How does keras-core deal with CxHxW dataloaders from pytorch

I have been very excited since the announcement of keras core and all that it brings to the table. However I stumbled across this question that has been bugging me for some time now.

In keras core, you can write one training loop that works with both pytorch dataloaders or tensorflow datasets, however in pytorch, images are presented in the order CxHxW whiles for tf datasets it is HxWxC. I am wondering if there is going to be any code changes to deal with this descanpcy or if all this is taken care of under the hood by keras with no action from the user?

Hi @Atia

This is known issue and also mentioned in the Keras-core release announcement :

  • Image layout and performance considerations with PyTorch.

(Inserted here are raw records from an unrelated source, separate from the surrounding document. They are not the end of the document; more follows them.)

(** With a stable tie order the sorted state table starts with the row
    [idxmax] picked, and its states are distinct. *)
Lemma stable_state_table self tbl s0 :
  @create_bystate_df insertion_sort_values self = Ok (tbl, s0) →
  NoDup (ByState.customer_state <$> tbl) ∧
  ∃ row rest, tbl = row :: rest ∧ ByState.customer_state row = s0.
Proof.
  unfold create_bystate_df. destruct (idxmax _ _) as [best|e] eqn:Hbest; [|done].
  simpl. intros [= <- <-]. split.
  - rewrite (insertion_sort_Permutation _ (bystate_groups self)), bystate_groups_states.
    apply group_keys_NoDup.
  - destruct (insertion_sort _ (bystate_groups self)) as [|x l'] eqn:Hs.
    + exfalso. destruct (idxmax_first_max _ _ _ Hbest) as (i & Hi & _).
      assert (bystate_groups self = []) as Hnil.
      { apply Permutation_nil_r. by rewrite <-(insertion_sort_Permutation (desc_by ByState.customer_count)), Hs. }
      by rewrite Hnil in Hi.
    + exists x, l'. split; [done|]. destruct (insertion_sort_desc_head _ _ _ _ Hs) as [i Hfm].
      rewrite (idxmax_Ok _ _ _ _ Hfm) in Hbest. by injection Hbest as ->.
Qed.

(** C10: with a stable tie order, the "Most Common State" the page shows
    (line 196) is the [most_common_state] of [create_bystate_df] (line
    42), and each bar of the state chart carries its own state's count. *)
Theorem render_state_stable_tie_order `{ImageResource} csv geo s e tbl s0 :
  @create_bystate_df insertion_sort_values
    {| df := main_df (@load_all_df insertion_sort_values csv) s e |} = Ok (tbl, s0) →
  Metric "Most Common State" (VStr s0) ∈ (@render insertion_sort_values _ csv geo s e).1 ∧
  BarChart "Number customers from State" (ByState.customer_state <$> tbl)
    (ByState.customer_count <$> tbl) ∈ (@render insertion_sort_values _ csv geo s e).1.
Proof.
  intros Hb. destruct (render_bystate_ok (H := insertion_sort_values) csv geo s e tbl s0 Hb)
    as [_ Hshow].
  destruct (stable_state_table _ _ _ Hb) as [Hnd (row & rest & Htbl & Hrow)].
  assert (value_counts (H := insertion_sort_values) (Some ∘ ByState.customer_state <$> tbl) =
          (λ k, (k, 1)) <$> (ByState.customer_state <$> tbl)) as Hvc.
  { rewrite list_fmap_compose. by apply value_counts_distinct_stable. }
  destruct (Hshow s0) as [Hm Hbar].
  - unfold displayed_most_common_state. rewrite Hvc, Htbl. simpl. by rewrite Hrow.
  - split; [done|]. unfold state_bar_chart in Hbar. rewrite Hvc, <-list_fmap_compose in Hbar.
    by rewrite list_fmap_id in Hbar.
Qed.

When using convnets, the typical image layout to use is "channels_last" (aka NHWC), which is the standard in cuDNN, TensorFlow, JAX, and others. However, PyTorch uses "channels_first". You can use any Keras Core convnet with any image layout, and you can easily switch from one default layout to the other via the keras_core.config.set_image_data_format() flag. Importantly, when using PyTorch convnets in the "channels_last" format, Keras will have to convert layouts back and forth at each layer, which is inefficient. For best performance, remember to set your default layout to "channels_first" when using convnets in PyTorch.

In the future, we hope to resolve this issue by by-passing torch.nn ops and going directly to cuDNN. Thank you.